In Education, the Nepal government needs to take serious action. In the Education sector duplicate certification, unauthorized documenting is a serious problem in Nepal. Machine Learning algorithm used to recognized educational fraud and validity of documentation.
In Nepal, Machine Learning is also used in Music industries, the Medical sector, smart cities, Travel & Tourism, and culture development.
Government Sector and Machine Learning
The different governmental sectors to work for developing countries. Agriculture, Manufacturer, Education, and the Medical sector need to improve it’s working mechanism. Machine Learning regulate governmental financial transaction, document regularity, validity checking, transparency. Currently, the government sector collects user data in every sector (electricity, education, land, etc ) digitally through digital devices. So due to a different perspective, it’s important to machine learning in Nepal.

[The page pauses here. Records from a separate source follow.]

(** * bitECS component membership core (src/Component.js)

    A shallow embedding of [Component.js]: the bitflag / generation
    allocator, the per-world component registry, the add / remove
    membership protocol with its query synchronisation, and the recursive
    attribute assignment.  JavaScript objects that are shared by reference
    (query objects, component stores) live in explicit heaps keyed by an
    object identity; exceptions are an outcome next to the state, because a
    JavaScript [throw] does not roll anything back. *)

From Stdlib Require Import ZArith Lia Bool List.
From stdpp Require Import base option numbers list gmap strings.

Local Open Scope Z_scope.
#[local] Set Warnings "-register-all".

(** ** JavaScript numbers as far as this file uses them *)

Module JS.

(** [ToInt32] of the language specification, on integral numbers. *)
Definition ToInt32 (z : Z) : Z :=
  let r := z mod 2 ^ 32 in
  if 2 ^ 31 <=? r then r - 2 ^ 32 else r.

(** Storing into a [Uint32Array] wraps modulo 2^32. *)
Definition ToUint32 (z : Z) : Z := z mod 2 ^ 32.

(** An element read from a typed array is a number, or [undefined] when
    the index is out of range; the bit operators turn [undefined] into 0. *)
Definition operand (v : option Z) : Z :=
  match v with
  | Some z => ToInt32 z
  | None => 0
  end.

(** [a & b], [a | b] and [~a]: signed 32-bit results. *)
Definition bitand (a b : option Z) : Z := Z.land (operand a) (operand b).
Definition bitor (a b : option Z) : Z := Z.lor (operand a) (operand b).
Definition bitnot (a : option Z) : Z := Z.lnot (operand a).

(** The element types of the typed arrays a component store is made of. *)
Inductive ElementType :=
| Int8 | Uint8 | Uint8Clamped
| Int16 | Uint16
| Int32 | Uint32
| Float32 | Float64.

Definition wrap_unsigned (bits n : Z) : Z := n mod 2 ^ bits.

Definition wrap_signed (bits n : Z) : Z :=
  let r := n mod 2 ^ bits in
  if 2 ^ (bits - 1) <=? r then r - 2 ^ bits else r.

(** The nearest integer with a significand of [p] bits, ties to the even
    significand: an integer of at most [p] bits is kept, a longer one loses
    its low bits. *)
Definition round_significand (p n : Z) : Z :=
  let a := Z.abs n in
  let k := Z.log2 a + 1 - p in
  if k <=? 0 then n else
  let q := Z.shiftr a k in
  let rest := a - Z.shiftl q k in
  let half := 2 ^ (k - 1) in
  let q' := if (half <? rest) || ((rest =? half) && Z.odd q) then q + 1 else q in
  Z.sgn n * Z.shiftl q' k.

(** The number an element holds after [array[i] = n], for an integral
    number [n]: integer arrays wrap, the clamped one saturates, a
    [Float32Array] rounds to 24 significant bits (16777217 is stored as
    16777216) and a [Float64Array] keeps the number, which is a double
    already.  A [Float32Array] holds an infinity for a number of magnitude
    2^128 - 2^103 or more; the cells of this model have no infinity, so
    such data is outside it. *)
Definition stored (t : ElementType) (n : Z) : Z :=
  match t with
  | Int8 => wrap_signed 8 n
  | Uint8 => wrap_unsigned 8 n
  | Uint8Clamped => Z.max 0 (Z.min 255 n)
  | Int16 => wrap_signed 16 n
  | Uint16 => wrap_unsigned 16 n
  | Int32 => wrap_signed 32 n
  | Uint32 => wrap_unsigned 32 n
  | Float32 => round_significand 24 n
  | Float64 => n
  end.

End JS.

(** ** Data model *)

(** A component handle as the functions receive it: [null] / [undefined],
    or the store object, known by its identity. *)
Inductive Component :=
| Nullish
| Obj (id : nat).

(** Property keys of JavaScript objects: canonical array indices and every
    other name. *)
Inductive Key :=
| KIndex (n : nat)
| KName (s : string).

#[global] Instance Key_eq_dec : EqDecision Key.
Proof. solve_decision. Defined.

(** The [data] argument of the attribute functions.  Numbers are integral
    here; a property list is in [Object.keys] order. *)
Inductive JsVal :=
| VUndefined
| VNull
| VBoolean (b : bool)
| VNumber (n : Z)
| VString (s : string)
| VObject (props : list (Key * JsVal)).

(** What a component section can be: a nested section object, a typed
    array leaf, or (when a key is missing or misused) [undefined] or a
    plain number. *)
Inductive StoreVal :=
| SUndefined
| SNumber (n : Z)
| STypedArray (t : JS.ElementType) (cells : list Z)
| SObject (fields : list (Key * StoreVal)).

(** A query object, as far as [Component.js] touches it.  The three
    sparse sets and the result set are finite sets of entity ids. *)
Record Query := mkQuery {
  allComponents : list nat;
  toRemove : gset nat;
  entered : gset nat;
  exited : gset nat;
  results : gset nat;
}.

(** The value stored in [world[$componentMap]] for a component.  The three
    query sets hold references to query objects, in insertion order. *)
Record Registration := mkRegistration {
  generationId : Z;
  bitflag : Z;
  store : nat;
  queries : list nat;
  notQueries : list nat;
  changedQueries : list nat;
}.

(** The world object: one field per symbol-keyed property the file uses. *)
Record World := mkWorld {
  world_bitflag : Z;
  world_size : nat;
  world_entityMasks : list (list Z);
  world_componentMap : gmap nat Registration;
  world_queries : list nat;
  world_entityComponents : gmap nat (list nat);
  world_entitySparseSet : gset nat;
}.

(** The world together with the objects it shares by reference. *)
Record State := mkState {
  world : World;
  queryObjects : gmap nat Query;
  componentStores : gmap nat StoreVal;
}.

(** ** Outcomes and the state monad *)

Inductive Error :=
| EntityUndefined      (* 'bitECS - entity is undefined.' *)
| EntityNotFound       (* 'bitECS - entity does not exist in the world.' *)
| NullComponent        (* 'bitECS - Cannot register null or undefined component' *)
| TypeError.           (* raised by the language itself *)

Inductive Outcome (A : Type) :=
| Returned (a : A)
| Thrown (e : Error).
Arguments Returned {A} a.
Arguments Thrown {A} e.

Definition M (S A : Type) : Type := S -> Outcome A * S.

Definition ret {S A} (a : A) : M S A := fun s => (Returned a, s).
Definition throw {S A} (e : Error) : M S A := fun s => (Thrown e, s).
Definition bind {S A B} (m : M S A) (k : A -> M S B) : M S B :=
  fun s =>
    match m s with
    | (Returned a, s') => k a s'
    | (Thrown e, s') => (Thrown e, s')
    end.
Definition get {S} : M S S := fun s => (Returned s, s).
Definition modify {S} (f : S -> S) : M S unit := fun s => (Returned tt, f s).
Definition lift {S A} (o : Outcome A) : M S A := fun s => (o, s).

Declare Scope js_scope.
Delimit Scope js_scope with js.
Notation "x <- m ;; k" := (bind m (fun x => k))
  (at level 100, m at next level, right associativity) : js_scope.
Notation "m ;; k" := (bind m (fun _ => k))
  (at level 100, right associativity) : js_scope.
Local Open Scope js_scope.

(** [xs.forEach(f)] for an effectful callback. *)
Fixpoint forEach {S A} (xs : list A) (f : A -> M S unit) : M S unit :=
  match xs with
  | [] => ret tt
  | x :: rest => f x ;; forEach rest f
  end.

(** ** Field updates *)

Definition set_world_bitflag (b : Z) (w : World) : World :=
  mkWorld b (world_size w) (world_entityMasks w) (world_componentMap w)
          (world_queries w) (world_entityComponents w) (world_entitySparseSet w).

Definition set_world_entityMasks (m : list (list Z)) (w : World) : World :=
  mkWorld (world_bitflag w) (world_size w) m (world_componentMap w)
          (world_queries w) (world_entityComponents w) (world_entitySparseSet w).

Definition set_world_componentMap (m : gmap nat Registration) (w : World) : World :=
  mkWorld (world_bitflag w) (world_size w) (world_entityMasks w) m
          (world_queries w) (world_entityComponents w) (world_entitySparseSet w).

Definition set_world_entityComponents (m : gmap nat (list nat)) (w : World) : World :=
  mkWorld (world_bitflag w) (world_size w) (world_entityMasks w) (world_componentMap w)
          (world_queries w) m (world_entitySparseSet w).

Definition set_world (w : World) (s : State) : State :=
  mkState w (queryObjects s) (componentStores s).

Definition set_queryObjects (q : gmap nat Query) (s : State) : State :=
  mkState (world s) q (componentStores s).

Definition set_componentStores (c : gmap nat StoreVal) (s : State) : State :=
  mkState (world s) (queryObjects s) c.

Definition modify_world (f : World -> World) : M State unit :=
  modify (fun s => set_world (f (world s)) s).

(** ** Built-in containers *)

(** [set.add(x)] on a JavaScript [Set], kept as the list of its elements in
    insertion order. *)
Definition Set_add (x : nat) (xs : list nat) : list nat :=
  if decide (x ∈ xs) then xs else xs ++ [x].

(** [set.delete(x)]. *)
Definition Set_delete (x : nat) (xs : list nat) : list nat :=
  filter (fun y => y ≠ x) xs.

(** [map.get(component)] and [map.has(component)] on the component map. *)
Definition componentMap_get (w : World) (component : Component) : option Registration :=
  match component with
  | Nullish => None
  | Obj id => world_componentMap w !! id
  end.

Definition componentMap_has (w : World) (component : Component) : bool :=
  bool_decide (is_Some (componentMap_get w component)).

(** [world[$entityMasks][generationId]]: [undefined] outside the array. *)
Definition generation (w : World) (g : Z) : option (list Z) :=
  if g <? 0 then None else world_entityMasks w !! Z.to_nat g.

(** ** The allocator and the registry *)

(** [incrementBitflag], lines 56-62. *)
Definition incrementBitflag : M State unit :=
  modify_world (fun w => set_world_bitflag (world_bitflag w * 2) w) ;;
  s <- get ;;
  if 2 ^ 31 <=? world_bitflag (world s) then
    modify_world (set_world_bitflag 1) ;;
    modify_world (fun w =>
      set_world_entityMasks
        (world_entityMasks w ++ [replicate (world_size w) 0]) w)
  else ret tt.

(** The callback of [world[$queries].forEach] in [registerComponent]:
    the queries whose [allComponents] includes the component. *)
Definition interested (objs : gmap nat Query) (id : nat) (qs : list nat) : list nat :=
  foldl (fun acc q =>
           match objs !! q with
           | Some qo => if decide (id ∈ allComponents qo) then Set_add q acc else acc
           | None => acc
           end) [] qs.

(** [registerComponent], lines 71-94. *)
Definition registerComponent (component : Component) : M State unit :=
  match component with
  | Nullish => throw NullComponent
  | Obj id =>
      s <- get ;;
      let queries := interested (queryObjects s) id (world_queries (world s)) in
      let notQueries := [] in
      let changedQueries := [] in
      modify_world (fun w =>
        set_world_componentMap
          (<[id := {| generationId := Z.of_nat (length (world_entityMasks w)) - 1;
                      bitflag := world_bitflag w;
                      store := id;
                      queries := queries;
                      notQueries := notQueries;
                      changedQueries := changedQueries |}]>
             (world_componentMap w)) w) ;;
      incrementBitflag
  end.

(** [registerComponents], lines 102-104. *)
Definition registerComponents (components : list Component) : M State unit :=
  forEach components registerComponent.

(** [hasComponent], lines 114-120.  It only reads the world. *)
Definition hasComponent (w : World) (component : Component) (eid : nat) : Outcome bool :=
  match componentMap_get w component with
  | None => Returned false
  | Some registeredComponent =>
      match generation w (generationId registeredComponent) with
      | None => Thrown TypeError
      | Some masks =>
          let mask := masks !! eid in
          Returned (JS.bitand mask (Some (bitflag registeredComponent))
                    =? bitflag registeredComponent)
      end
  end.

(** ** Collaborators outside [Component.js] *)

(** The sparse sets of the entity allocator and of the query objects
    ([world[$entitySparseSet]], [q.toRemove], [q.entered], [q.exited]) are
    not defined in this file; they are kept as finite sets of entity ids. *)
Module SparseSet.

(** Modelled from the spec: the sparse set's [contains], missing from this
    file. *)
Definition has (s : gset nat) (eid : nat) : bool := bool_decide (eid ∈ s).

(** Modelled from the spec: the sparse set's [add], missing from this
    file. *)
Definition add (s : gset nat) (eid : nat) : gset nat := s ∪ {[eid]}.

(** Modelled from the spec: the sparse set's [remove], missing from this
    file. *)
Definition remove (s : gset nat) (eid : nat) : gset nat := s ∖ {[eid]}.

End SparseSet.

(** The query engine ([Query.js]) and the storage layer ([Storage.js]) are
    imported, not defined here.  The engine's functions see the world and
    the query object they are given; [resetStoreFor] sees the component
    store.  None of them throws. *)
Class Collaborators := {
  queryCheckEntity : World -> Query -> nat -> bool;
  queryAddEntity : Query -> nat -> Query;
  queryRemoveEntity : World -> Query -> nat -> Query;
  resetStoreFor : StoreVal -> nat -> StoreVal;
}.

Definition set_toRemove (x : gset nat) (q : Query) : Query :=
  mkQuery (allComponents q) x (entered q) (exited q) (results q).
Definition set_entered (x : gset nat) (q : Query) : Query :=
  mkQuery (allComponents q) (toRemove q) x (exited q) (results q).
Definition set_exited (x : gset nat) (q : Query) : Query :=
  mkQuery (allComponents q) (toRemove q) (entered q) x (results q).

(** Running a function on the query object behind a reference. *)
Definition on_query (q : nat) (f : World -> Query -> Query) : M State unit :=
  modify (fun s => set_queryObjects (alter (f (world s)) q (queryObjects s)) s).

(** The component object behind a handle; an object the heap does not list
    has no properties. *)
Definition deref (stores : gmap nat StoreVal) (id : nat) : StoreVal :=
  default (SObject []) (stores !! id).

ML Suggestion for the Government of Nepal
- Collect user data
- Collaborate with IT company
- Make Brief AI strategy
- Invest in AI Development
- Collaborate with foreign AI research and development program
Machine Learning Wireframe
Python Programming Language / R programming Language
- Introduction to Machine Learning
- Supervised vs. Unsupervised Learning
- Installing Anaconda and Managing Environment
- Familiarization with Datasets
- Machine Learning Libraries(Numpy, Pandas, Matplotlib)
- Importing the Libraries
- Importing the Dataset
- Missing Data
- Splitting the Dataset into the Training set and Test set
- Feature Scaling
- Optimization and gradient descent
- Linear regression implementation
- Correlation Analysis and Feature Selection
- Evaluate Model Performance
- Multiple Regression and Feature Importance
- Variance Bias Trade-Off – Validation Curve
- Variance Bias Trade-Off – Learning Curve
Support Vector Machine
- Linear SVM Classification
- Polynomial Kernel
- Support Vector Regression
- Principal Component Analysis
- K-mean clustering
- Hierarchical Clustering
- Tic Toc Toe case study
- Sentiment Analysis of Nepali sentences
- Nepali Handwritten Digit Recognition
In Machine Learning supervised machine learning is the process of feed label data to the machine. During machine learning development we need data. If we use label data to analyze pattern this is known as supervised learning.

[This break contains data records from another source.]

(** ** Package [specs-go] of runtime-spec, imported as [rspec]

    The structs with the fields the checkers read.  The package is not part
    of the validator's repository; the constants are the strings it declares. *)

Module rspec.

Record Platform : Type := {
  OS : string;
  Arch : string
}.

Record Rlimit : Type := {
  Rlimit_Type : string;
  Rlimit_Hard : Z;
  Rlimit_Soft : Z
}.

Record Process : Type := {
  Cwd : string;
  Env : list string;
  Capabilities : list string;
  Rlimits : list Rlimit;
  ApparmorProfile : string
}.

Record IDMapping : Type := {
  HostID : Z;
  ContainerID : Z;
  Size : Z
}.

Definition NamespaceType : Type := string.

Definition PIDNamespace : NamespaceType := "pid".
Definition NetworkNamespace : NamespaceType := "network".
Definition MountNamespace : NamespaceType := "mount".
Definition IPCNamespace : NamespaceType := "ipc".
Definition UTSNamespace : NamespaceType := "uts".
Definition UserNamespace : NamespaceType := "user".

Record Namespace : Type := {
  Namespace_Type : NamespaceType;
  Namespace_Path : string
}.

Record Device : Type := {
  Device_Path : string;
  Device_Type : string;
  Major : Z;
  Minor : Z
}.

Definition Action : Type := string.

Definition ActKill : Action := "SCMP_ACT_KILL".
Definition ActTrap : Action := "SCMP_ACT_TRAP".
Definition ActErrno : Action := "SCMP_ACT_ERRNO".
Definition ActTrace : Action := "SCMP_ACT_TRACE".
Definition ActAllow : Action := "SCMP_ACT_ALLOW".

Definition Operator : Type := string.

Definition OpNotEqual : Operator := "SCMP_CMP_NE".
Definition OpLessThan : Operator := "SCMP_CMP_LT".
Definition OpLessEqual : Operator := "SCMP_CMP_LE".
Definition OpEqualTo : Operator := "SCMP_CMP_EQ".
Definition OpGreaterEqual : Operator := "SCMP_CMP_GE".
Definition OpGreaterThan : Operator := "SCMP_CMP_GT".
Definition OpMaskedEqual : Operator := "SCMP_CMP_MASKED_EQ".

Definition Arch_ : Type := string.

Definition ArchX86 : Arch_ := "SCMP_ARCH_X86".
Definition ArchX86_64 : Arch_ := "SCMP_ARCH_X86_64".
Definition ArchX32 : Arch_ := "SCMP_ARCH_X32".
Definition ArchARM : Arch_ := "SCMP_ARCH_ARM".
Definition ArchAARCH64 : Arch_ := "SCMP_ARCH_AARCH64".
Definition ArchMIPS : Arch_ := "SCMP_ARCH_MIPS".
Definition ArchMIPS64 : Arch_ := "SCMP_ARCH_MIPS64".
Definition ArchMIPS64N32 : Arch_ := "SCMP_ARCH_MIPS64N32".
Definition ArchMIPSEL : Arch_ := "SCMP_ARCH_MIPSEL".
Definition ArchMIPSEL64 : Arch_ := "SCMP_ARCH_MIPSEL64".
Definition ArchMIPSEL64N32 : Arch_ := "SCMP_ARCH_MIPSEL64N32".

Record Arg : Type := {
  Index : Z;
  Value : Z;
  ValueTwo : Z;
  Op : Operator
}.

Record Syscall : Type := {
  Syscall_Name : string;
  Syscall_Action : Action;
  Args : list Arg
}.

Record Seccomp : Type := {
  DefaultAction : Action;
  Architectures : list Arch_;
  Syscalls : list Syscall
}.

Record Linux : Type := {
  UIDMappings : list IDMapping;
  GIDMappings : list IDMapping;
  Namespaces : list Namespace;
  Devices : list Device;
  Seccomp_ : option Seccomp;
  RootfsPropagation : string
}.

Record Hook : Type := {
  Hook_Path : string;
  Hook_Args : list string;
  Hook_Env : list string
}.

Record Hooks : Type := {
  Prestart : list Hook;
  Poststart : list Hook;
  Poststop : list Hook
}.

Record Spec : Type := {
  Version : string;
  Platform_ : Platform;
  Process_ : Process;
  Hostname : string;
  Hooks_ : Hooks;
  Linux_ : Linux
}.

End rspec.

In the context of Nepal in Agriculture we can, we supervised learning method. Ministry of agriculture has huge data about farmers so we can use supervised machine learning methods. In weather forecasting we can also use the same learning method to predict future weather conditions.We can find data set about Nepal’s agriculture in opendata Nepal.
Example of supervised learning
This is really good. Positive
This example shows label data of sentiment analysis.

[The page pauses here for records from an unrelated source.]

(** No fraction, or a period or comma and at least one digit. *)
Definition fraction_ok (fr : string) : bool :=
  match fr with
  | EmptyString => true
  | String sep ds =>
      (Ascii.eqb sep "." || Ascii.eqb sep ",")
      && negb (String.eqb ds "") && digits_only ds
  end.

Definition nanoseconds (fr : string) : Z :=
  match fr with
  | EmptyString => 0
  | String _ ds => gotime.parseNanoseconds ds
  end.

(** Four digits of year, two of month, day, minute and second, one or two
    of hour, and the numbers name a month, a day of that month and a time
    of day. *)
Definition well_formed (p : parts) : bool :=
  digits_only (Y p) && (String.length (Y p) =? 4)%nat
  && digits_only (M p) && (String.length (M p) =? 2)%nat
  && digits_only (D p) && (String.length (D p) =? 2)%nat
  && digits_only (h p)
  && ((String.length (h p) =? 1)%nat || (String.length (h p) =? 2)%nat)
  && digits_only (m p) && (String.length (m p) =? 2)%nat
  && digits_only (s p) && (String.length (s p) =? 2)%nat
  && fraction_ok (frac p)
  && (1 <=? number (M p)) && (number (M p) <=? 12)
  && (1 <=? number (D p)) && (number (D p) <=? gotime.daysIn (number (M p)) (number (Y p)))
  && (number (h p) <? 24) && (number (m p) <? 60) && (number (s p) <? 60).

(** The time that the parts name, in UTC. *)
Definition time_of (p : parts) : gotime.Time :=
  gotime.Date (number (Y p)) (number (M p)) (number (D p))
              (number (h p)) (number (m p)) (number (s p))
              (nanoseconds (frac p)) gotime.UTC.

(** The strings of the form [YYYY-MM-DDTh[h]:mm:ss[fraction]Z]. *)
Definition accepted (str : string) : Prop :=
  exists p, well_formed p = true /\ str = render p.

(** The strings that match the layout as the specification writes it,
    [YYYY-MM-DDThh:mm:ssZ]: two digits of hour and no fraction. *)
Definition matches_layout (str : string) : Prop :=
  exists p, well_formed p = true
            /\ String.length (h p) = 2%nat /\ frac p = EmptyString
            /\ str = render p.

End timestamp.

(** ** A small daemon to run the adapter on

    Five listed containers ["c1"] .. ["c5"], all of pod ["pod1"]; the info
    lookup fails for ["c3"] and succeeds for every other id.  The state is
    the list of running pods; stopping a pod that is not running is an
    error. *)
Module demo.

Definition World := list string.
Definition Error := string.
Definition Stream := unit.

Definition listed (id name : string) : types.ContainerListResult :=
  {| types.ContainerID := id; types.ContainerName := name; types.PodID := "pod1" |}.

Definition listing : list types.ContainerListResult :=
  [listed "c1" "/web"; listed "c2" "/db"; listed "c3" "/cache";
   listed "c4" "/log"; listed "c5" "/proxy"].

Definition info1 : types.ContainerInfo :=
  {| types.InfoContainer :=
       {| types.Image := "nginx:1.19"; types.ImageID := "sha256:0a";
          types.ContainerLabels := {[ "app" := "web" ]} |};
     types.InfoPodID := "pod1";
     types.InfoStatus := {| types.Phase := "running" |} |}.

Definition nginx : types.ImageInfo :=
  {| types.ImageInfoId := "sha256:0a"; types.RepoTags := ["nginx:latest"; "nginx:1.19"];
     types.RepoDigests := []; types.VirtualSize := 1000 |}.
Definition foo : types.ImageInfo :=
  {| types.ImageInfoId := "localhost:5000/foo";
     types.RepoTags := ["localhost:5000/foo:latest"];
     types.RepoDigests := ["localhost:5000/foo@sha256:0b"]; types.VirtualSize := 2000 |}.

Fixpoint without (p : string) (w : World) : World :=
  match w with
  | [] => []
  | q :: w' => if String.eqb p q then without p w' else q :: without p w'
  end.

Definition client : provider.PublicAPIClient World Error Stream :=
  {| provider.ContainerList := fun _ w => (inr listing, w);
     provider.ContainerInfo := fun c w =>
       if String.eqb c "c3" then (inl "no such container", w) else (inr info1, w);
     provider.ImageList := fun w => (inr [nginx; foo], w);
     provider.PodCreate := fun spec w => (inr (types.Id spec), w);
     provider.PodStart := fun w => (inr tt, w);
     provider.PodStart_Send := fun _ p w => (inr tt, p :: w);
     provider.PodStart_Recv := fun _ w => (inr tt, w);
     provider.PodStop := fun p w =>
       if hyper.inList p w then (inr (0, ""), without p w)
       else (inl "pod is not running", w) |}.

- SVM(Support Vector Machine)
- Naive Bayes
- Decision Tree
In Machine Learning Unsupervised Machine Learning is the process of feed unlabeled data to make model. During the model development algorithm is automatically find patterns on data. Unsupervised machine learning is helpful when we don’t know about the pattern of data. In Nepal, unsupervised machine learning is useful in different domains. Most of the data in Nepal has no pattern so we can use unsupervised machine learning.
- k-Mean Clustering
- Hierarchical Clustering
Machine Learning in the milestone of current scenarios. Machine Learning in Nepal helps governmental, private, and corporate businesses. It is able to done different decisions based on previous data and experiences like humans. We can explore the knowledge of AI all over the country.